Results 1 to 9 of 9
  1. #1
    Join Date
    Aug 2001
    Location
    London, UK
    Posts
    31

    Unanswered: The hierarchical query problem... Oracle-esque CONNECT BY PRIOR

    This has been forever on the MySql TODO list it seems.
    And yet again I find myself needing to represent tree structures of unknown depth in MySql.

    For those not familiar with this problem, consider a database table representing a a docroot:

    TABLE: Directory
    COL1: Directory_ID
    COL2: Directory_Name
    COL3: Parent_Directory_ID

    Parent_Directory_ID is only ever NULL for the root directory... e.g. C:\
    C:\ Has a Directory_ID of 1
    C:\Windows is Directory_ID = 2, Parent_Directory_ID = 1.
    C:\Windows\System32 is Directory_ID = 3, Parent_Directory = 2.

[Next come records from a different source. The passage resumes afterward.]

(** C4.  The linear term q has length 3N; q_i is
    -2 * w_obstacle_distance * (lower_i + upper_i) for i < N and 0 for
    N <= i < 3N; it is the [q] of the problem data handed to the
    solver. *)
Theorem linear_term_entries (d_state : float * float * float)
    (delta_s : float) (d_bounds : list (float * float)) :
  let N := Z.of_nat (length d_bounds) in
  let q :=
    data_q (assemble (CalculateKernel d_bounds) d_bounds
              (build_constraints d_state delta_s d_bounds)) in
  Z.of_nat (length q) = 3 * N
  ∧ (∀ i, 0 ≤ i < N →
       ∃ lower upper,
         d_bounds !! Z.to_nat i = Some (lower, upper)
         ∧ q !! Z.to_nat i
           = Some (Some (-2.0 * FLAGS_weight_lateral_obstacle_distance flags *
                         (lower + upper))%float))
  ∧ (∀ i, N ≤ i < 3 * N → q !! Z.to_nat i = Some (Some 0.0%float)).
Proof.
  intros N q. subst q N. rewrite data_q_assemble, linear_term_cells.
  split; [|split].
  - rewrite length_fmap, length_seqZ. lia.
  - intros i Hi.
    destruct (lookup_lt_is_Some_2 d_bounds (Z.to_nat i)) as [[lo hi] Hb];
      [lia|].
    exists lo, hi. split; [done|].
    rewrite list_lookup_fmap, lookup_seqZ_lt by lia. simpl.
    rewrite Z2Nat.id by lia. unfold linear_term_at.
    rewrite (proj2 (Z.ltb_lt _ _)) by lia. unfold bound_at.
    by rewrite Z.add_0_l, Hb.
  - intros i Hi.
    rewrite list_lookup_fmap, lookup_seqZ_lt by lia. simpl.
    rewrite Z2Nat.id by lia. unfold linear_term_at.
    by rewrite (proj2 (Z.ltb_ge _ _)) by lia.
Qed.

(** C5.  For N >= 2 and 0 <= i < N-1 the jerk-bound row of station i
    (row i) has -1 at the second-derivative column 2N+i and +1 at the
    second-derivative column 2N+i+1, 0 everywhere else, lower bound
    -J_max * delta_s and upper bound J_max * delta_s, where J_max is
    [FLAGS_lateral_third_order_derivative_max]. *)
Theorem jerk_bound_row (d_state : float * float * float)
    (delta_s : float) (d_bounds : list (float * float)) (i : Z) :
  let N := Z.of_nat (length d_bounds) in
  let c := build_constraints d_state delta_s d_bounds in
  let J_max := FLAGS_lateral_third_order_derivative_max flags in
  2 ≤ N → 0 ≤ i < N - 1 →
  (∀ j, 0 ≤ j < 3 * N →
     Eigen.coeff (affine_constraint c) i j
     = Some (if j =? 2 * N + i then (-1.0)%float
             else if j =? 2 * N + i + 1 then 1.0%float
             else 0.0%float))
  ∧ lower_bounds c !! Z.to_nat i = Some (Some (- J_max * delta_s)%float)
  ∧ upper_bounds c !! Z.to_nat i = Some (Some (J_max * delta_s)%float).
Proof.
  intros N c J_max HN Hi.
  assert (d_bounds ≠ []) as Hne by (intros ->; simpl in N; lia).
  destruct (build_constraints_rows d_state delta_s d_bounds Hne)
    as (HA & Hl & Hu & _ & _).
  fold c in HA, Hl, Hu.
  pose proof (constraint_rows_jerk d_state delta_s d_bounds i Hi) as Hrow.
  fold N in Hrow.
  split; [|split].
  - intros j Hj. rewrite HA, (coeff_rows _ _ _ j Hrow) by lia.
    unfold jerk_spec. simpl. by split_columns.
  - by rewrite Hl, list_lookup_fmap, Hrow.
  - by rewrite Hu, list_lookup_fmap, Hrow.
Qed.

    And so on... it's not hard to encapsulate a whole docroot in one table... this isn't what I want to do, but it illustrates the concept.

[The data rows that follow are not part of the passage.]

(** [json.Unmarshal(data, &to)] for a zero-valued [to]. *)
Definition Unmarshal (data : Value) : tokenRequest + error :=
  match data with
  | Null => inl zeroTokenRequest
  | Object members => unmarshalMembers tokenRequestField members zeroTokenRequest
  | _ => inr (UnmarshalTypeError data "chatcompletion.tokenRequest")
  end.

(* ================================================================= *)
(** ** The functions of the source file *)

Section Estimator.

Context {lib : TiktokenLib}.
Context {Request : Type} {marshaler : Marshaler Request}.

(** [from] is a pointer: [None] is nil, which [json.Marshal] writes as
    [null]. *)
Definition toTokenRequest (from : option Request) : tokenRequest + error :=
  match (match from with
         | None => inl Null
         | Some r => Marshal r
         end) with
  | inr err => inr err
  | inl data =>
      match Unmarshal data with
      | inr err => inr err
      | inl to => inl to
      end
  end.

(** The closure [count] of the source; the length of a slice is within
    [int]. *)
Definition count (tkm : Tiktoken) (s : string) : Z :=
  Z.of_nat (List.length (Encode tkm s)).

(** One iteration of the loop over [req.Messages]. *)
Definition addMessage (tkm : Tiktoken) (fixedCost : fixedTokenCost)
    (tokens : Z) (msg : tokenMessage) : Z :=
  let tokens := Int.add tokens (message fixedCost) in
  let tokens :=
    fold_left (fun tokens s => Int.add tokens (count tkm s))
              [Content msg; Role msg; Name msg] tokens in
  if String.eqb (Name msg) "" then tokens
  else Int.add tokens (name fixedCost).

Definition withMessageName (fixedCost : fixedTokenCost) (m n : Z)
    : fixedTokenCost :=
  {| message := m;
     name := n;
     tools := tools fixedCost;
     toolParameters := toolParameters fixedCost;
     toolParameterPropertyType := toolParameterPropertyType fixedCost;
     toolParameterPropertyDescription :=
       toolParameterPropertyDescription fixedCost;
     toolParameterPropertyEnum := toolParameterPropertyEnum fixedCost;
     toolParameterPropertyEnumElement :=
       toolParameterPropertyEnumElement fixedCost |}.

(** The literal the source starts from; [message] and [name] are left at
    Go's zero value. *)
Definition initialFixedCost : fixedTokenCost :=
  {| message := 0;
     name := 0;
     tools := 12;
     toolParameters := 11;
     toolParameterPropertyType := 2;
     toolParameterPropertyDescription := 2;
     toolParameterPropertyEnum := -3;
     toolParameterPropertyEnumElement := 3 |}.

(** The model names of the first and of the second [case]. *)
Definition case0613 : list string :=
  [ "gpt-3.5-turbo-0613"; "gpt-3.5-turbo-16k-0613"; "gpt-4-0314";
    "gpt-4-32k-0314"; "gpt-4-0613"; "gpt-4-32k-0613" ].

Definition case0301 : list string := [ "gpt-3.5-turbo-0301" ].

Definition isCase (model : string) (names : list string) : bool :=
  existsb (String.eqb model) names.

Fixpoint countPromptTokens (fuel : nat) (model : string)
    (cc : option Request) {struct fuel} : option (Z * option error) :=
  match fuel with
  | O => None
  | S fuel' =>
      match cc with
      | None => Some (0, Some ErrNilRequest)
      | Some _ =>
          match EncodingForModel model with
          | inr err => Some (0, Some (ErrEncoding model err))
          | inl tkm =>
              let fixedCost := initialFixedCost in
              let afterSwitch := fun fixedCost : fixedTokenCost =>
                match toTokenRequest cc with
                | inr err => Some (0, Some (ErrConvert err))
                | inl req =>
                    Some (fold_left (addMessage tkm fixedCost)
                                    (Messages req) 0,
                          None)
                end in
              if isCase model case0613 then
                afterSwitch (withMessageName fixedCost 3 1)
              else if isCase model case0301 then
                afterSwitch (withMessageName fixedCost 4 (-1))
              else if Contains model "gpt-3.5-turbo" then
                countPromptTokens fuel' "gpt-3.5-turbo-0613" cc
              else if Contains model "gpt-4" then
                countPromptTokens fuel' "gpt-4-0613" cc
              else Some (0, Some (ErrUnknownModel model))
          end
      end
  end.

End Estimator.

(* ================================================================= *)
(** ** The request type *)

Module db.

(** Modelled from the spec: the message type of package [pkg/db], whose
    declaration is not part of this source file.  The design document gives
    a message a role, an optional name and text content, and lets it carry
    tool call payloads. *)
Record ChatCompletionRequestMessage : Type := {
  Role : string;
  Name : option string;
  Content : string;
  ToolCalls : list Value
}.

(** Modelled from the spec: [db.CreateChatCompletionRequest], declared in
    package [pkg/db] and not in this source file.  The design document
    describes an ordered sequence of messages plus optional tool
    definitions. *)
Record CreateChatCompletionRequest : Type := {
  Messages : list ChatCompletionRequestMessage;
  Tools : list Value
}.

(** Modelled from the spec: the JSON form of a message, an object with the
    members role, name (left out when there is no name), content and
    tool_calls.  The strings are written the way [json.Marshal] writes them,
    through [coerceUTF8]. *)
Definition marshalMessage (m : ChatCompletionRequestMessage) : Value :=
  Object ([("role", Str (coerceUTF8 (Role m)))]
            ++ match Name m with
               | Some n => [("name", Str (coerceUTF8 n))]
               | None => []
               end
            ++ [("content", Str (coerceUTF8 (Content m)));
                ("tool_calls", Array (ToolCalls m))]).

(** Modelled from the spec: the JSON form of the request, an object with
    the members messages and tools. *)
Definition marshalRequest (r : CreateChatCompletionRequest) : Value + error :=
  inl (Object [("messages", Array (map marshalMessage (Messages r)));
               ("tools", Array (Tools r))]).

End db.

(** The {name, role, content} projection of a message. *)
Definition projectMessage (m : db.ChatCompletionRequestMessage) : tokenMessage :=
  {| Name := match db.Name m with Some n => n | None => "" end;
     Role := db.Role m;
     Content := db.Content m |}.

    Now... this isn't a rare type of representation of data... so I guess that a lot of you have encountered this too... what I would like is to know how you have all surmounted the issue... what solution did you implement to get round this limitation that could help me design my schema to fit it.

    Cheers

    David K
    Last edited by buro9; 01-19-03 at 19:22.
    My homepage:
    http://www.buro9.com/
    My work:
    http://www.btopenworld.com/
    http://www.officialfootballsites.co.uk/
    http://www.jeepster.co.uk/

  2. #2
    Join Date
    Sep 2002
    Location
    Kyiv, Ukraine
    Posts
    77
    Didn't quite understand what the actual problem you encountered?

    I've worked with such data structures in MySQL and didn't have any problems with it. Please specify more detailed what's the problem that you encountered, what "limitation" do you mean?
    Yours faithfully,
    Yaroslav Zaremba

  3. #3
    Join Date
    Aug 2001
    Location
    London, UK
    Posts
    31
    OK, Suppose this is my table:

    PHP Code:
    ID  PARENT  NAME
    1   NULL    C
    :\
    2   1       Windows
    3   1       Program Files
    4   2       System32
    5   2       Drivers
    6   5       Etc 
    Now suppose given the root (C:\) I want to see my tree as this:
    PHP Code:
    C:\
      
    Progam Files
      Windows
        Drivers
          Etc
        System32 
    How would I, in as few queries as possible, create that tree?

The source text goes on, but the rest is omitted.